[RFC] btrfs send and receive

[Date Prev][Date Next][Thread Prev][Thread Next][Date Index][Thread Index]

 



I'd like btrfs to support full featured send and receive in the future.
If nobody is currently working on it, I'll grab the send/receive lock.
Now that I own the lock, I'm opening several discussions on this topic.
If you are in a hurry, it would be great if you could at least read and
comment on the KEY PROPERTIES section.

In short, the purpose of this mail is to
- acquire the send/receive lock
- find a name for a new feature
- define key properties and achieve consensus about them
- find a suitable streaming format


0) REMARK

First discussion point is not for discussion. Proof reading the email
showed that I'm using the term "file system" for implementations such as
ext3 and btrfs as well as a file system image.
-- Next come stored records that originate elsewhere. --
(** * The katzenpost stream: a shallow embedding of [stream/stream.go]

    The stream carries a reliable byte stream over a key-addressed message
    store.  This development embeds the Go code of [stream/stream.go] as
    Rocq functions over an explicit [Stream] record, and states the
    properties of the specification over them.

    Conventions.
    - A byte is a [Z] in [0, 256); a byte slice is a [list Z].
    - A [uint64] is a [Z] in [0, 2^64); every addition and subtraction the
      code performs on one is written with its wrap-around ([u64]).
    - [time.Time] and [time.Duration] are [Z] (nanoseconds); the zero
      [time.Time] is [0].
    - Channels of capacity one carrying [struct{}] are [bool]s (a pending
      signal), the set [map[uint64]struct{}] is a [gset Z].
    - What the code gets from outside (the clock, the random nonce, the
      result of the substrate's Put and Get, the case a blocked [select]
      takes) is an explicit argument of the function that uses it. *)

From Stdlib Require Import ZArith Lia List Bool String Ascii.
From stdpp Require Import base tactics option list gmap sets.

Open Scope Z_scope.

(** ** Bytes and 64-bit words *)

Definition u64 (x : Z) : Z := x mod 2 ^ 64.

(** Go's conversion [byte(x)] of an unsigned integer: the low eight bits. *)
Definition byte (x : Z) : Z := Z.land x 255.

Definition is_byte (b : Z) : Prop := 0 <= b < 256.

Fixpoint bytes_of_string (s : string) : list Z :=
  match s with
  | EmptyString => []
  | String a r => Z.of_nat (nat_of_ascii a) :: bytes_of_string r
  end.

Definition len {A} (l : list A) : Z := Z.of_nat (length l).

(** [make([]byte, n)]: [n] zero bytes. *)
Definition make (n : Z) : list Z := replicate (Z.to_nat n) 0.

(** [binary.BigEndian.PutUint64(f, v)] on a fresh 8-byte slice. *)
Definition PutUint64 (v : Z) : list Z :=
  [ byte (Z.shiftr v 56); byte (Z.shiftr v 48); byte (Z.shiftr v 40);
    byte (Z.shiftr v 32); byte (Z.shiftr v 24); byte (Z.shiftr v 16);
    byte (Z.shiftr v 8); byte v ].

Definition PutUint32 (v : Z) : list Z :=
  [ byte (Z.shiftr v 24); byte (Z.shiftr v 16); byte (Z.shiftr v 8); byte v ].

Definition PutUint16 (v : Z) : list Z :=
  [ byte (Z.shiftr v 8); byte v ].

(** The number a big-endian byte string denotes. *)
Definition be_value (l : list Z) : Z :=
  fold_left (fun acc b => acc * 256 + b) l 0.

(** The specification's [be64(n)]: the eight base-256 digits of [n], most
    significant first. *)
Definition be64 (n : Z) : list Z :=
  map (fun i => (n / 256 ^ (7 - i)) mod 256) [0; 1; 2; 3; 4; 5; 6; 7].
(** A page of 32 by 32 pixels with two marks of 6 by 6 pixels in the same
    band, and their contours. *)
Definition two_marks_page : Image :=
  Samples.raster 32 32 (fun x y =>
    (Samples.within 2 7 x && Samples.within 2 7 y)
    || (Samples.within 20 25 x && Samples.within 4 9 y)).
Definition left_mark : Cv2.Contour := [(2, 2); (2, 7); (7, 7); (7, 2)].
Definition right_mark : Cv2.Contour := [(20, 4); (20, 9); (25, 9); (25, 4)].

(** One scene whose dict has no ['image'] key, after a well-formed one. *)
Definition scenes_missing_image : list (gmap string VideoGenerator.PyVal) :=
  [ {[ "image" := VideoGenerator.PyStr "page_0000.png" ]};
    {[ "duration" := VideoGenerator.PyNum 5%Q ]} ].

(** A disk that is a map from paths to pixmaps and a shelf of documents:
    every directory can be made and every file written. *)
Definition map_disk {Pixmap : Type}
    (shelf : string -> option (PdfExtractor.Document Pixmap))
    : PdfExtractor.Disk (gmap string Pixmap) Pixmap :=
  {| PdfExtractor.makedirs := fun _ fs => Some fs;
     PdfExtractor.fitz_open := fun pdf_path _ => shelf pdf_path;
     PdfExtractor.save := fun pix path fs => Some (<[path := pix]> fs);
     PdfExtractor.read_file := fun path fs => fs !! path |}.

(** A document whose pixmaps are the page numbers. *)
Definition numbered (page_count : nat) : PdfExtractor.Document nat :=
  PdfExtractor.mkDocument page_count (fun page_num _ => Some page_num).

(** A disk with that document under every name and with one stale file,
    and the extraction of the document on it. *)
Definition number_disk : PdfExtractor.Disk (gmap string nat) nat :=
  map_disk (fun _ => Some (numbered 3)).
Definition stale_file : gmap string nat := {[ "out/page_0001.png" := 7%nat ]}.
Definition extracted_numbers : option (gmap string nat * list string) :=
  @PdfExtractor.extract_pages_from_pdf _ _ number_disk "book.pdf" "out" 150
    stale_file.

(** What the files at the paths returned hold after it. *)
Definition numbers_read_back : option (list (option nat)) :=
  match extracted_numbers with
  | Some (fs, paths) => Some ((fun path => fs !! path) <$> paths)
  | None => None
  end.

(** Page [page_num] of the sample book: a strip of 10 by 1296 pixels with
    one panel of 9 by 1251 pixels and a mark below it that moves with the
    page number; the contour of the panel. *)
Definition strip_page (page_num : nat) : Image :=
  Samples.raster 10 1296 (fun x y =>
    (Samples.within 0 8 x && Samples.within 0 1250 y)
    || ((x =? 9) && (y =? 1260 + Z.of_nat page_num))).
Definition strip_panel : Cv2.Contour := [(0, 0); (0, 1250); (8, 1250); (8, 0)].

(** The sample book with [page_count] pages, and the same book with a page
    that cannot be rendered. *)
Definition book (page_count : nat) : PdfExtractor.Document Image :=
  PdfExtractor.mkDocument page_count (fun page_num _ => Some (strip_page page_num)).
Definition torn_book (page_count bad : nat) : PdfExtractor.Document Image :=
  PdfExtractor.mkDocument page_count
    (fun page_num _ => if (page_num =? bad)%nat then None else Some (strip_page page_num)).

Definition shelf (pdf_path : string) : option (PdfExtractor.Document Image) :=
  if String.eqb pdf_path "book2.pdf" then Some (book 2)
  else if String.eqb pdf_path "book20.pdf" then Some (book 20)
  else if String.eqb pdf_path "book22.pdf" then Some (book 22)
  else if String.eqb pdf_path "torn22.pdf" then Some (torn_book 22 21)
  else None.

(** Stand-ins for what the pipeline calls: a saved page decodes to its
    pixels, the panel of the strip is found, every panel reads as one
    word, the narration lasts a second for each character of the script,
    and resizing to the size that a picture has hands the picture back. *)
Definition as_saved (pix : Image) : option Image := Some pix.
Definition strip_contours (img : Image) : list Cv2.Contour := [strip_panel].
Definition one_word (panel : PanelDetector.Panel) : string := "Hello".
Definition second_per_character (script : string) : option Q :=
  Some (inject_Z (Z.of_nat (String.length script))).
Definition same_size (i : Cv2.Interpolation) (pic : Image) (size : Z * Z)
    : option Image :=
  if (size.1 =? img_width pic) && (size.2 =? img_height pic) then Some pic else None.

Definition disk : PdfExtractor.Disk (gmap string Image) Image := map_disk shelf.

Definition run (pdf_path : string) : option VideoGenerator.Video :=
  @Pipeline.create_manga_recap_video _ _ disk as_saved as_saved
    strip_contours one_word second_per_character same_size
    pdf_path "/tmp/recap" "Recap" ∅.



End MoreSamples.

(** * Properties *)

(** ** The stable sort *)

Section SortFacts.
Context {A : Type} (key : A -> Z * Z).

#[local] Abbreviation key_le := (Py.key_le key).

Lemma tuple_lt_irrefl (k : Z * Z) : Py.tuple_lt k k = false.
Proof.
  unfold Py.tuple_lt. rewrite !Z.ltb_irrefl, Z.eqb_refl. reflexivity.
Qed.

Lemma tuple_lt_spec (a b : Z * Z) :
  Py.tuple_lt a b = true <-> a.1 < b.1 \/ (a.1 = b.1 /\ a.2 < b.2).
Proof.
  unfold Py.tuple_lt.
  rewrite orb_true_iff, andb_true_iff, !Z.ltb_lt, Z.eqb_eq. reflexivity.
Qed.

Lemma tuple_lt_false (a b : Z * Z) :
  Py.tuple_lt a b = false <-> b.1 < a.1 \/ (a.1 = b.1 /\ b.2 <= a.2).
Proof.
  destruct (Py.tuple_lt a b) eqn:E.
  - apply tuple_lt_spec in E. split; [discriminate | lia].
  - split; [intros _ | reflexivity].
    destruct (Z.lt_trichotomy a.1 b.1) as [H | [H | H]].
    + assert (Py.tuple_lt a b = true) by (apply tuple_lt_spec; lia). congruence.
    + destruct (Z.lt_ge_cases a.2 b.2) as [H2 | H2]; [| lia].
      assert (Py.tuple_lt a b = true) by (apply tuple_lt_spec; lia). congruence.
    + lia.
Qed.

Lemma key_le_trans (a b c : A) : key_le a b -> key_le b c -> key_le a c.
Proof. unfold Py.key_le. rewrite !tuple_lt_false. lia. Qed.

Lemma key_le_of_lt (a b : A) : Py.tuple_lt (key a) (key b) = true -> key_le a b.
Proof. unfold Py.key_le. rewrite tuple_lt_spec, tuple_lt_false. lia. Qed.

Lemma insert_sorted_perm (p : A) (l : list A) :
  Py.insert_sorted key p l ≡ₚ p :: l.
Proof.
  induction l as [| q l IH]; simpl; [reflexivity |].
  destruct (Py.tuple_lt (key q) (key p)); [| reflexivity].
  rewrite IH. apply Permutation_swap.
Qed.

Lemma sort_perm (l : list A) : Py.sort key l ≡ₚ l.
Proof.
  induction l as [| p l IH]; simpl; [reflexivity |].
  rewrite insert_sorted_perm. by rewrite IH.
Qed.

Lemma insert_sorted_hd (p q : A) (l : list A) :
  key_le q p -> HdRel key_le q l -> HdRel key_le q (Py.insert_sorted key p l).
Proof.
  intros Hqp Hl. destruct l as [| r l]; simpl.
  - by constructor.
  - destruct (Py.tuple_lt (key r) (key p)); constructor; [| done].
    by inversion Hl.
Qed.

Lemma insert_sorted_sorted (p : A) (l : list A) :
  Sorted key_le l -> Sorted key_le (Py.insert_sorted key p l).
Proof.
  induction l as [| q l IH]; simpl; intros Hs.
  - repeat constructor.
  - inversion Hs as [| ? ? Hs' Hhd]; subst.
    destruct (Py.tuple_lt (key q) (key p)) eqn:E.
    + constructor; [by apply IH |].
      apply insert_sorted_hd; [by apply key_le_of_lt | done].
    + constructor; [done |]. by constructor.
Qed.

Lemma sort_sorted (l : list A) : Sorted key_le (Py.sort key l).
Proof.
  induction l as [| p l IH]; simpl; [constructor |].
  by apply insert_sorted_sorted.
Qed.

(** Insertion only moves [p] past elements with another key. *)
Lemma insert_sorted_filter (k : Z * Z) (p : A) (l : list A) :
  filter (fun a => key a = k) (Py.insert_sorted key p l)
  = filter (fun a => key a = k) (p :: l).
Proof.
  induction l as [| q l IH]; simpl; [reflexivity |].
  destruct (Py.tuple_lt (key q) (key p)) eqn:E; [| reflexivity].
  rewrite (filter_cons _ q), IH, !filter_cons.
  destruct (decide (key q = k)) as [Hq | Hq], (decide (key p = k)) as [Hp | Hp];
    try reflexivity.
  rewrite Hq, Hp, tuple_lt_irrefl in E. discriminate.
Qed.

Lemma sort_stable (k : Z * Z) (l : list A) :
  filter (fun a => key a = k) (Py.sort key l) = filter (fun a => key a = k) l.
Proof.
  induction l as [| p l IH]; simpl; [reflexivity |].
  rewrite insert_sorted_filter, !filter_cons, IH. reflexivity.
Qed.

Lemma Sorted_adjacent (R : A -> A -> Prop) (l : list A) (i : nat) (a b : A) :
  Sorted R l -> l !! i = Some a -> l !! S i = Some b -> R a b.
Proof.
  intros Hs. revert i. induction Hs as [| c l Hs IH Hhd]; intros i Ha Hb.
  - discriminate.
  - destruct i as [| i]; simpl in *.
    + injection Ha as ->. destruct l; [discriminate |].
      injection Hb as ->. by inversion Hhd.
    + eauto.
Qed.

Lemma key_le_refl (a : A) : key_le a a.
Proof. apply tuple_lt_irrefl. Qed.

Lemma key_le_antisym (a b : A) : key_le a b -> key_le b a -> key a = key b.
Proof.
  unfold Py.key_le. rewrite !tuple_lt_false. intros H1 H2.
  destruct (key a) as [a1 a2], (key b) as [b1 b2]; simpl in *.
  f_equal; lia.
Qed.
(** * 0g-storage-homework: chunked upload / download driver

    A shallow embedding of the two programs of the repository:

    - [src/main.go]: the SDK driver.  It creates a 4 GiB test file, reads it
      through a 400 MiB buffer, uploads every window that was read with
      [StorageClient.Upload], collects the returned roots and then downloads
      every collected root again.
    - [src/unnamed/part_000]: the CLI driver.  It runs the external
      [0g-storage-client] binary and recovers the root of the upload from the
      text the binary printed.

    The storage SDK, the network behind it and the external binary are not
    part of the repository: they are parameters of the embedding (the record
    [Sdk], the function [runCommand] of the CLI driver).  Every call the SDK
    driver makes to the SDK and every line it prints is recorded, in program
    order, in a trace of [Event]s. *)

From Stdlib Require Import Strings.Byte Strings.Ascii Strings.String NArith Lia.
From stdpp Require Import base list strings gmap pretty.

(** ** Constants of [src/main.go], lines 21-29 *)

Definition LargeFileSize : N := 4 * 1024 * 1024 * 1024.
Definition ChunkSize : N := 400 * 1024 * 1024.
Definition UploadTaskSize : N := 16 * 1024 * 1024.

(** ** Go values *)

(** A Go [error]: either one produced by the SDK or the runtime, or one
    wrapped by [fmt.Errorf("<ctx>: %w", err)]. *)
Inductive error : Type :=
  | SdkError (msg : string)
  | Errorf (ctx : string) (inner : error).

(** A Go result pair [(v, err)]: exactly one of the two is meaningful. *)
Inductive result (A : Type) : Type :=
  | Ok (a : A)
  | Err (e : error).
Arguments Ok {A} a.
Arguments Err {A} e.

(** [transfer.FinalityRequirement] of the SDK. *)
Inductive FinalityRequirement : Type :=
  | FileFinalized
  | TransactionPacked
  | WaitNothing.

(** The fields of [transfer.UploadOption] that [Upload] sets. *)
Record UploadOption : Type := mkUploadOption {
  FinalityRequired : FinalityRequirement;
  ExpectedReplica : N;
  TaskSize : N;
  Method : string;
  FullTrusted : bool
}.

(** ** The SDK and the network behind it

    [Net] is the state of the remote network, [Iter] the SDK's
    [core.IterableData].  [MerkleTree] stands for
    [core.MerkleTree(iter)] followed by [tree.Root().Hex()], and the string
    [idx_Upload] returns for [txHash.Hex()].  [idx_Download] returns the bytes
    it wrote to the output file. *)
Record Sdk : Type := mkSdk {
  Net : Type;
  Iter : Type;
  NewDataInMemory : list byte -> result Iter;
  idx_Upload : Net -> Iter -> UploadOption -> Net * result string;
  MerkleTree : Iter -> result string;
  idx_Download : Net -> string -> string -> bool -> Net * result (list byte)
}.

(** ** Observable behaviour of [main] *)

Inductive Event : Type :=
  | PrintStep (k : nat)                                 (* lines 74, 97 *)
  | PrintUploading (i : nat)                            (* line 76 *)
  | SdkUpload (data : list byte) (opt : UploadOption)
              (res : result string)                     (* line 145 *)
  | PrintUploaded (root txHash : string)                (* line 93 *)
  | FatalRead (e : error)                               (* line 80 *)
  | FatalUpload (i : nat) (e : error)                   (* line 89 *)
  | PrintDownloading (i : nat) (shown : string)         (* line 100 *)
  | SdkDownload (root outFile : string) (withProof : bool)
                (res : result (list byte))              (* line 168 *)
  | LogDownloadFailed (e : error)                       (* line 103 *)
  | PrintDownloaded (outFile : string)                  (* line 105 *)
  | RemoveFile (outFile : string)                       (* line 106 *)
  | PrintBanner.                                        (* lines 110-112 *)

(** How the process ends: it returns from [main], [log.Fatal] calls
    [os.Exit(1)], or a slice expression is out of range. *)
Inductive Exit : Type :=
  | ExitOk
  | ExitFatal
  | ExitPanic.

(** ** [io.ReadFull] on a regular file

    The open file is the list of the bytes not yet read.  Reads of a regular
    file are taken not to fail, so the only errors are the two end-of-file
    ones. *)
Inductive read_error : Type :=
  | EOF
  | ErrUnexpectedEOF
  | ErrIO (e : error).

Definition ReadFull (file buf : list byte)
  : list byte * list byte * nat * option read_error :=
  let n := length buf `min` length file in
  let err :=
    if Nat.eqb n (length buf) then None
    else if Nat.eqb n 0 then Some EOF
    else Some ErrUnexpectedEOF in
  (drop n file, take n file ++ drop n buf, n, err).

Section Driver.

Context (c : Sdk).

(** ** [StorageClient.Upload], lines 138-163 *)

Definition upload_option : UploadOption :=
  {| FinalityRequired := FileFinalized;
     ExpectedReplica := 1;
     TaskSize := UploadTaskSize;
     Method := "min";
     FullTrusted := true |}.

Definition Upload (n : Net c) (data : list byte)
  : Net c * list Event * result (string * string) :=
  match NewDataInMemory c data with
  | Err e => (n, [], Err (Errorf "创建内存数据失败" e))
  | Ok iter =>
      let '(n', r) := idx_Upload c n iter upload_option in
      let ev := [SdkUpload data upload_option r] in
      match r with
      | Err e => (n', ev, Err (Errorf "上传失败" e))
      | Ok txHash =>
          match MerkleTree c iter with
          | Err e => (n', ev, Err (Errorf "计算 Merkle Root 失败" e))
          | Ok root => (n', ev, Ok (txHash, root))
          end
      end
  end.

(** ** [StorageClient.Download], lines 166-169 *)

Definition Download (n : Net c) (root outFile : string)
  : Net c * list Event * option error :=
  let '(n', r) := idx_Download c n root outFile false in
  (n', [SdkDownload root outFile false r],
   match r with Ok _ => None | Err e => Some e end).

(** ** The state of [main] between line 70 and line 112 *)

Record State : Type := mkState {
  st_net : Net c;
  st_file : list byte;
  st_buffer : list byte;
  st_roots : list string;
  st_trace : list Event
}.

Inductive Flow : Type :=
  | Continue
  | Break
  | Stop (e : Exit).

Definition log (s : State) (evs : list Event) : State :=
  {| st_net := st_net s; st_file := st_file s; st_buffer := st_buffer s;
     st_roots := st_roots s; st_trace := st_trace s ++ evs |}.

(** The body of the upload loop, lines 76-93, at loop counter [i]. *)
Definition upload_body (i : nat) (s : State) : State * Flow :=
  let s := log s [PrintUploading (i + 1)] in
  let '(file', buf', n, err) := ReadFull (st_file s) (st_buffer s) in
  let s := {| st_net := st_net s; st_file := file'; st_buffer := buf';
              st_roots := st_roots s; st_trace := st_trace s |} in
  match err with
  | Some (ErrIO e) => (log s [FatalRead e], Stop ExitFatal)
  | _ =>
      if Nat.eqb n 0 then (s, Break)
      else
        let '(n', evs, r) := Upload (st_net s) (take n (st_buffer s)) in
        let s := {| st_net := n'; st_file := st_file s;
                    st_buffer := st_buffer s; st_roots := st_roots s;
                    st_trace := st_trace s ++ evs |} in
        match r with
        | Err e => (log s [FatalUpload (i + 1) e], Stop ExitFatal)
        | Ok (txHash, root) =>
            ({| st_net := st_net s; st_file := st_file s;
                st_buffer := st_buffer s;
                st_roots := st_roots s ++ [root];
                st_trace := st_trace s ++ [PrintUploaded root txHash] |},
             Continue)
        end
  end.

(** [for i := i; i < i + k; i++ { body }] *)
Fixpoint upload_loop (k i : nat) (s : State) : State * option Exit :=
  match k with
  | 0 => (s, None)
  | S k' =>
      match upload_body i s with
      | (s', Continue) => upload_loop k' (S i) s'
      | (s', Break) => (s', None)
      | (s', Stop e) => (s', Some e)
      end
  end.

(** The body of the download loop, lines 99-107.  [root[:10]] panics when
    the root has fewer than ten bytes, before anything is printed. *)
Definition outFile_of (i : nat) : string :=
  "downloaded_chunk_" +:+ pretty i +:+ ".bin".

Definition download_body (i : nat) (root : string) (n : Net c)
  : Net c * list Event * option Exit :=
  let outFile := outFile_of i in
  if Nat.ltb (String.length root) 10 then (n, [], Some ExitPanic)
  else
    let shown := substring 0 10 root +:+ "..." in
    let '(n', evs, err) := Download n root outFile in
    (n', PrintDownloading (i + 1) shown :: evs ++
         match err with
         | Some e => [LogDownloadFailed e]
         | None => [PrintDownloaded outFile; RemoveFile outFile]
         end,
     None).

(** [for i, root := range roots { body }], counting from [i]. *)
Fixpoint download_loop (i : nat) (roots : list string) (n : Net c)
  : Net c * list Event * option Exit :=
  match roots with
  | [] => (n, [], None)
  | root :: rest =>
      match download_body i root n with
      | (n', evs, Some e) => (n', evs, Some e)
      | (n', evs, None) =>
          let '(n'', evs', e) := download_loop (S i) rest n' in
          (n'', evs ++ evs', e)
      end
  end.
It should be clear from
the context everywhere.

I furthermore realized that the term "subvolume" is omitted in favor of
the term "snapshot". This is because I tend to think of snapshots being
read-only (though I very much appreciate they are not). Just replace the
term wherever you feel appropriate.


1) NAMING

Personally, I like "send" and "receive" as they convey the purpose and
do not leave much room to swap their meaning unintentionally.

I'll call the file system you use "send" on the source file system, and
(drum roll) the file system you use "receive" on the destination file
system.


2) USE CASES

I see two related use cases:

- backup of a file system
- migration of a file system to another disk / machine / ...


3) KEY PROPERTIES

I wrote down key features that are must haves for me, please add to the
list if you have anything on top:

- "send" must generate a stream that can either be "receive"d
  immediately or stored in a file for asynchronous "receive"
- streams must obviously be byte order safe
- a stream must contain a complete fs (full stream) or an incremental
  update to a file system
- a stream must not be restricted in size
- an incremental stream must contain the information which version it
  is based on
- "receive" of an incremental stream must check whether the base is
  the current state of the file system
    - YES => "receive"
    - NO, but is previous version
      => abort; should offer --force for rollback and "receive"
    - NO, does not match any previous version => abort
- a stream must be taken from a consistent state of the file system
- the source file system must remain read-writable during a "send"
- the destination file system must at least remain readable during a
  "receive"
- btrfs as a destination file system should reflect all features of
  the source file system
- other destination file systems must be supported (although some
  features will not map to all file systems)


4) EXISTING SOLUTIONS

Currently, some people use rsync for the aforementioned tasks. It solves
some of the key properties quite well, others not. Depending on how you
use rsync, you might not sync snapshots very well. You might have
problems with reflinks or sparse files. And rsync knows nothing about
when your latest sync was.

Some problems can be solved with the utility function "btrfs find-new",
but it does not provide any kind of consistency and has several other
drawbacks.


5) STREAMING FORMAT

An ideal streaming format can contain a complete file system or
incremental updates to a file system. It must transport meta information
(such as snapshots, reflinks, base of the file system, etc.) and file
information (such as holes, extended attributes, atime, ctime, mtime,
user, group, hardlinks, softlinks, device nodes, etc.). It should have a
feature to (optionally) store only parts of a modified file.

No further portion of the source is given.